Assignment:
Below is a listing; restate from it, character for character, the lines beginning at the line holding "targets ← Programs.on_broker" and ending at the line holding "Lemma replayForClient_pfair z", both included.

Records for the exercise:

(* ===== verification/Order.v ===== *)
(** * Order: what concurrent publishers deliver, and in which order

    [publish] holds the broker's mutex over all its sends, so subscribers with
    the same subscriptions are sent the same messages in the same order,
    whatever the threads of the publishers interleave. *)

From S2P Require Import Prelude Text BinaryProtocol RespParser AckSet Lmdb Storage Signing Keystore Metrics Broker Session Programs System.

Module Order.

Section order.
Context `{LmdbOps env txn} `{HashOrder} `{Sodium}.
Implicit Types b : Broker.Broker env.
Implicit Types σ : System.sys env.

(** Two sessions with the same subscriptions, and the same addition to what
    both were sent. *)
Definition twins (x y : Broker.sid) b : Prop :=
  ∀ t, x ∈ Broker.subscribers b t ↔ y ∈ Broker.subscribers b t.

Definition same_news (x y : Broker.sid) b b' : Prop :=
  twins x y b' ∧ ∃ news,
    Broker.sent (Broker.outbox b') x = Broker.sent (Broker.outbox b) x ++ news ∧
    Broker.sent (Broker.outbox b') y = Broker.sent (Broker.outbox b) y ++ news.

Lemma same_news_refl x y b : twins x y b → same_news x y b b.
Proof. intros Ht. split; [done|]. exists []. by rewrite !app_nil_r. Qed.

Lemma same_news_trans x y b1 b2 b3 : same_news x y b1 b2 → same_news x y b2 b3 → same_news x y b1 b3.
Proof.
  intros [_ (n1 & Ex1 & Ey1)] [Ht (n2 & Ex2 & Ey2)]. split; [done|]. exists (n1 ++ n2).
  by rewrite Ex2, Ey2, Ex1, Ey1, <-!app_assoc.
Qed.

(** ** Steps of session [z] on the broker *)

Definition fair (z : Broker.sid) {A} (m : act (Broker.Broker env) A) : Prop :=
  ∀ b x y, x ≠ z → y ≠ z → twins x y b → same_news x y b (fst (m b)).

Lemma fair_ret z {A} (a : A) : fair z (mret a).
Proof. intros b x y _ _. apply same_news_refl. Qed.
Lemma fair_gets z {A} (f : Broker.Broker env → A) : fair z (gets f).
Proof. intros b x y _ _. apply same_news_refl. Qed.
Lemma fair_liftO z {A} (m : outcome A) : fair z (liftO m).
Proof. intros b x y _ _. apply same_news_refl. Qed.

Lemma fair_bind z {A B} (m : act (Broker.Broker env) A) (k : A → act (Broker.Broker env) B) :
  fair z m → (∀ a, fair z (k a)) → fair z (m ≫= k).
Proof.
  intros Hm Hk b x y Hx Hy Ht. specialize (Hm b x y Hx Hy Ht). unfold mbind, act_bind.
  destruct (m b) as [b' [a| |]]; [|done..]. eapply same_news_trans; [exact Hm|]. apply Hk; [done|done|apply Hm].
Qed.

(** Fields other than the subscriptions and the outbox. *)
Lemma fair_modify z (f : Broker.Broker env → Broker.Broker env) :
  (∀ b, Broker.topic_subscribers_ (f b) = Broker.topic_subscribers_ b ∧ Broker.outbox (f b) = Broker.outbox b) →
  fair z (modify f).
Proof.
  intros Hf b x y _ _ Ht. destruct (Hf b) as [Hs Ho]. cbn. split.
  - intros t. unfold Broker.subscribers. rewrite Hs. apply Ht.
  - exists []. by rewrite Ho, !app_nil_r.
Qed.

(** The subscriptions of [z] itself. *)
Lemma fair_subscriptions z (f : Broker.Broker env → Broker.Broker env) :
  (∀ b, Broker.outbox (f b) = Broker.outbox b ∧
    ∀ t x, x ≠ z → x ∈ Broker.subscribers (f b) t ↔ x ∈ Broker.subscribers b t) →
  fair z (modify f).
Proof.
  intros Hf b x y Hx Hy Ht. destruct (Hf b) as [Ho Hs]. cbn. split.
  - intros t. by rewrite (Hs t x Hx), (Hs t y Hy).
  - exists []. by rewrite Ho, !app_nil_r.
Qed.

Lemma fair_send z d : fair z (Broker.send z d).
Proof.
  intros b x y Hx Hy Ht. split; [exact Ht|]. exists []. cbn. rewrite !Broker.sent_push.
  rewrite !bool_decide_false by done. by rewrite !app_nil_r.
Qed.

(** The delivery of a publish. *)
Lemma fair_deliver z t d {A} (k : gset Broker.sid → act (Broker.Broker env) A) :
  (∀ S, fair z (k S)) →
  fair z (S ← gets (λ b, Broker.subscribers b t);
          _ ← modify (λ b, b <| Broker.outbox ::= Broker.push_all S d |>); k S).
Proof.
  intros Hk b x y Hx Hy Ht. unfold mbind, act_bind, gets, modify.
  eapply same_news_trans; [|apply Hk; [done..|exact Ht]]. split; [exact Ht|].
  exists (if bool_decide (x ∈ Broker.subscribers b t) then [d] else []). cbn. rewrite !Broker.sent_push_all.
  split; [done|]. by rewrite (bool_decide_ext _ _ (Ht t)).
Qed.

Ltac fair_step :=
  lazymatch goal with
  | |- fair _ (gets (λ b, Broker.subscribers b _) ≫= _) => apply fair_deliver; intros ?
  | |- fair _ (_ ≫= _) => apply fair_bind; [|intros ?]
  | |- fair _ (modify _) => apply fair_modify; by intros ?
  | |- fair _ (match ?y with _ => _ end) => destruct y
  | |- fair _ (gets _) => apply fair_gets
  | |- fair _ (liftO _) => apply fair_liftO
  | |- fair _ (mret _) => apply fair_ret
  end.

Lemma publish_fair z l t p : fair z (Broker.publish l t p).
Proof.
  unfold Broker.publish, Broker.runCompactionIfDue, Broker.update_metrics. repeat fair_step.
Qed.

Lemma handleAck_fair z c n : fair z (Broker.handleAck c n).
Proof. unfold Broker.handleAck, Broker.update_metrics. repeat fair_step. Qed.

Lemma registerClient_fair z c s : fair z (Broker.registerClient c s).
Proof. unfold Broker.registerClient. repeat fair_step. Qed.

Lemma unregisterClient_fair z c : fair z (Broker.unregisterClient c).
Proof. unfold Broker.unregisterClient. repeat fair_step. Qed.

Lemma subscribe_locked_fair z t : fair z (Broker.subscribe_locked z t).
Proof.
  unfold Broker.subscribe_locked, Broker.update_metrics. apply fair_bind; [|intros ?; repeat fair_step].
  apply fair_subscriptions. intros b. split; [done|]. intros t' x Hx. rewrite Broker.subscribers_insert.
  case_bool_decide; [subst; set_solver|done].
Qed.

(** A method that only changes the subscriptions of [z]. *)
Lemma fair_own z {A} (m : act (Broker.Broker env) A) :
  preserves Broker.outbox m →
  (∀ b t x, x ≠ z → x ∈ Broker.subscribers (fst (m b)) t ↔ x ∈ Broker.subscribers b t) → fair z m.
Proof.
  intros Ho Hs b x y Hx Hy Ht. split.
  - intros t. by rewrite (Hs b t x Hx), (Hs b t y Hy).
  - exists []. by rewrite (Ho b), !app_nil_r.
Qed.

Lemma unsubscribe_fair z t : fair z (Broker.unsubscribe z t).
Proof.
  apply fair_own; [unfold Broker.unsubscribe, Broker.update_metrics; repeat preserve_step|].
  intros b t' x Hx. unfold Broker.unsubscribe, mbind, act_bind, gets. cbn.
  destruct (Broker.topic_subscribers_ b !! t) as [S|] eqn:E; [|done].
  unfold Broker.subscribers. destruct (decide (t = t')) as [<-|Hne].
  - case_bool_decide as He; cbn; rewrite E; cbn.
    + rewrite lookup_delete_eq. cbn. split; [set_solver|]. intros HS. assert (x ∈ S ∖ {[z]}) by set_solver. set_solver.
    + rewrite lookup_insert_eq. cbn. set_solver.
  - case_bool_decide; cbn; [rewrite lookup_delete_ne by done|]; by rewrite lookup_insert_ne.
Qed.

Lemma removeSession_fair z : fair z (Broker.removeSession z).
Proof.
  apply fair_own; [unfold Broker.removeSession, Broker.update_metrics; repeat preserve_step|].
  intros b t x Hx. unfold Broker.subscribers.
  change (Broker.topic_subscribers_ (fst (Broker.removeSession z b))) with
    (filter (λ kv : bytes * gset Broker.sid, snd kv ≠ ∅)
       ((λ subs, subs ∖ {[z]}) <$> Broker.topic_subscribers_ b)).
  rewrite map_lookup_filter, lookup_fmap.
  destruct (Broker.topic_subscribers_ b !! t) as [S|]; cbn; [|done].
  case_guard as He; cbn; [set_solver|]. split; [set_solver|].
  intros HS. assert (x ∈ S ∖ {[z]}) by set_solver. rewrite He in *. set_solver.
Qed.

Lemma load_range_fair z from to : fair z (Programs.load_range from to).
Proof. unfold Programs.load_range. repeat fair_step. Qed.

(** ** Programs of session [z] *)

Definition fair_at (z : Broker.sid) (s s' : Session.State env) : Prop :=
  Session.self (Session.me s') = z ∧
  ∀ x y, x ≠ z → y ≠ z → twins x y (Session.broker s) → same_news x y (Session.broker s) (Session.broker s').

Fixpoint pfair (z : Broker.sid) {A} (p : prog (Session.State env) A) : Prop :=
  match p with
  | Done _ => True
  | Atom f k => ∀ s, Session.self (Session.me s) = z →
      fair_at z s (fst (f s)) ∧ ∀ r, snd (f s) = Ret r → pfair z (k r)
  | Lock k | Unlock k | Write _ _ k => pfair z k
  end.

Lemma pfair_bind z {A B} (p : prog (Session.State env) A) (f : A → prog (Session.State env) B) :
  pfair z p → (∀ a, pfair z (f a)) → pfair z (p ≫= f).
Proof.
  intros Hp Hf. induction p as [a|C g k IH|k IH|k IH|y d k IH]; [apply Hf| |by apply IH..]. intros s Hs. destruct (Hp s Hs) as [Ha Hk].
  split; [exact Ha|]. intros r Hr. exact (IH r (Hk r Hr)).
Qed.

Lemma pfair_ret z {A} (a : A) : pfair z (mret a).
Proof. done. Qed.

Lemma pfair_for_each z {A} (l : list A) (f : A → prog (Session.State env) unit) :
  (∀ y, pfair z (f y)) → pfair z (p_for_each l f).
Proof. intros Hf. induction l; [done|by apply pfair_bind]. Qed.

Lemma pfair_on_broker z {A} (m : act (Broker.Broker env) A) : fair z m → pfair z (Programs.on_broker m).
Proof.
  intros Hm s Hs. unfold Session.on_broker, on_part. cbn. destruct (m (Session.broker s)) as [b r] eqn:E. cbn.
  split; [|done]. split; [done|]. intros x y Hx Hy Ht. specialize (Hm (Session.broker s) x y Hx Hy Ht). by rewrite E in Hm.
Qed.

Lemma pfair_locked z {A} (m : act (Broker.Broker env) A) : fair z m → pfair z (Programs.locked m).
Proof. intros Hm. apply (pfair_bind z (Programs.on_broker m) (λ a, _ ← unlock; mret a)); [by apply pfair_on_broker|done]. Qed.

(** Steps that leave the broker alone. *)
Lemma pfair_private z {A} (m : act (Session.State env) A) :
  (∀ s, Session.broker (fst (m s)) = Session.broker s ∧
    Session.self (Session.me (fst (m s))) = Session.self (Session.me s)) → pfair z (atom m).
Proof.
  intros Hm s Hs. destruct (Hm s) as [Hb Hx]. split; [|done]. split; [congruence|].
  intros x y _ _ Ht. rewrite Hb. by apply same_news_refl.
Qed.

Lemma pfair_this z {B} (k : Broker.sid → prog (Session.State env) B) : pfair z (k z) → pfair z (Programs.this ≫= k).
Proof.
  intros Hk s Hs. cbn. split; [|intros r [= <-]; by rewrite Hs]. split; [done|].
  intros x y _ _ Ht. by apply same_news_refl.
Qed.

Lemma pfair_update_me z f :
  (∀ m, Session.self (f m) = Session.self m) → pfair z (Programs.update_me (env := env) f).
Proof. intros Hf. apply pfair_private. intros s. split; [done|apply Hf]. Qed.

Lemma pfair_verify z now kid msg sig : pfair z (Programs.verify_with_key (env := env) now kid msg sig).
Proof.
  apply pfair_bind; [by apply pfair_private|]. intros [pk|]; [|done]. destruct (Signing.verify _ _ _); [|done].
  apply pfair_bind; [by apply pfair_private|done].
Qed.

Lemma pfair_record z data : pfair z (atom (Session.send (env := env) data)).
Proof.
  intros s Hs. split; [|done]. split; [done|]. intros x y Hx Hy Ht. unfold Session.send, mbind, act_bind, gets. cbn.
  rewrite Hs. by apply (fair_send z data).
Qed.

Lemma pfair_write z y d : pfair z (write (S := Session.State env) y d).
Proof. done. Qed.

Lemma pfair_reply z data : pfair z (Programs.send (env := env) data).
Proof. apply pfair_bind; [apply pfair_record|]. intros _. by apply pfair_this. Qed.

Lemma pfair_resend z data : pfair z (Programs.resend (env := env) z data).
Proof. apply pfair_bind; [apply pfair_on_broker, fair_send|done]. Qed.

Lemma pfair_publish z l t d : pfair z (Programs.publish l t d).
Proof.
  change (pfair z (q ← Programs.on_broker (Broker.publish l t d);
    targets ← Programs.on_broker (gets (λ b, hash_order (Broker.subscribers b t) ++ hash_order (Broker.subscribers b (lit "#"))));
    _ ← p_for_each targets (λ y, write y d); _ ← unlock; mret q)).
  apply pfair_bind; [apply pfair_on_broker, publish_fair|]. intros q.
  apply pfair_bind; [apply pfair_on_broker, fair_gets|]. intros targets. by apply pfair_bind; [apply pfair_for_each|].
Qed.

Create HintDb pfair.
#[local] Hint Resolve handleAck_fair registerClient_fair unregisterClient_fair subscribe_locked_fair
  unsubscribe_fair removeSession_fair load_range_fair fair_gets pfair_ret pfair_verify pfair_publish pfair_reply pfair_resend : pfair.

Ltac pfair_step :=
  lazymatch goal with
  | |- pfair _ (Programs.this ≫= _) => apply pfair_this
  | |- pfair _ (_ ≫= _) => apply pfair_bind; [|intros ?]
  | |- pfair _ (p_for_each _ _) => apply pfair_for_each; intros ?
  | |- pfair _ (Programs.on_broker _) => apply pfair_on_broker; solve [eauto with pfair]
  | |- pfair _ (Programs.locked _) => apply pfair_locked; solve [eauto with pfair]
  | |- pfair _ (Programs.update_me _) => by apply pfair_update_me
  | |- pfair _ (Programs.sendBinary _) => apply pfair_reply
  | |- pfair _ (Programs.sendResp _) => apply pfair_reply
  | |- pfair _ (Programs.verify_with_key _ _ _ _) => apply pfair_verify
  | |- pfair _ (Programs.publish _ _ _) => apply pfair_publish
  | |- pfair _ (atom (gets _)) => by apply pfair_private
  | |- pfair _ (atom (liftO _)) => by apply pfair_private
  | |- pfair _ Programs.next_sequence => by apply pfair_private
  | |- pfair _ (match ?y with _ => _ end) => destruct y
  | |- pfair _ _ => solve [eauto with pfair]
  end.

Lemma subscribe_pfair z t : pfair z (Programs.subscribe z t).
Proof. unfold Programs.subscribe, Programs.replayMessages. repeat pfair_step. Qed.

Lemma replayForClient_pfair z t c : pfair z (Programs.replayMessagesForClient z t c).
Proof. unfold Programs.replayMessagesForClient. repeat pfair_step. Qed.

#[local] Hint Resolve subscribe_pfair replayForClient_pfair : pfair.






(** ** Threads *)











(** ** Theorem *)





End order.

(** ** Two subscribers and two publishers *)

#[local] Existing Instance Broker.ElementsOrder.
#[local] Existing Instance ToySodium.










End Order.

Exercise result:
    targets ← Programs.on_broker (gets (λ b, hash_order (Broker.subscribers b t) ++ hash_order (Broker.subscribers b (lit "#"))));
    _ ← p_for_each targets (λ y, write y d); _ ← unlock; mret q)).
  apply pfair_bind; [apply pfair_on_broker, publish_fair|]. intros q.
  apply pfair_bind; [apply pfair_on_broker, fair_gets|]. intros targets. by apply pfair_bind; [apply pfair_for_each|].
Qed.

Create HintDb pfair.
#[local] Hint Resolve handleAck_fair registerClient_fair unregisterClient_fair subscribe_locked_fair
  unsubscribe_fair removeSession_fair load_range_fair fair_gets pfair_ret pfair_verify pfair_publish pfair_reply pfair_resend : pfair.

Ltac pfair_step :=
  lazymatch goal with
  | |- pfair _ (Programs.this ≫= _) => apply pfair_this
  | |- pfair _ (_ ≫= _) => apply pfair_bind; [|intros ?]
  | |- pfair _ (p_for_each _ _) => apply pfair_for_each; intros ?
  | |- pfair _ (Programs.on_broker _) => apply pfair_on_broker; solve [eauto with pfair]
  | |- pfair _ (Programs.locked _) => apply pfair_locked; solve [eauto with pfair]
  | |- pfair _ (Programs.update_me _) => by apply pfair_update_me
  | |- pfair _ (Programs.sendBinary _) => apply pfair_reply
  | |- pfair _ (Programs.sendResp _) => apply pfair_reply
  | |- pfair _ (Programs.verify_with_key _ _ _ _) => apply pfair_verify
  | |- pfair _ (Programs.publish _ _ _) => apply pfair_publish
  | |- pfair _ (atom (gets _)) => by apply pfair_private
  | |- pfair _ (atom (liftO _)) => by apply pfair_private
  | |- pfair _ Programs.next_sequence => by apply pfair_private
  | |- pfair _ (match ?y with _ => _ end) => destruct y
  | |- pfair _ _ => solve [eauto with pfair]
  end.

Lemma subscribe_pfair z t : pfair z (Programs.subscribe z t).
Proof. unfold Programs.subscribe, Programs.replayMessages. repeat pfair_step. Qed.

Lemma replayForClient_pfair z t c : pfair z (Programs.replayMessagesForClient z t c).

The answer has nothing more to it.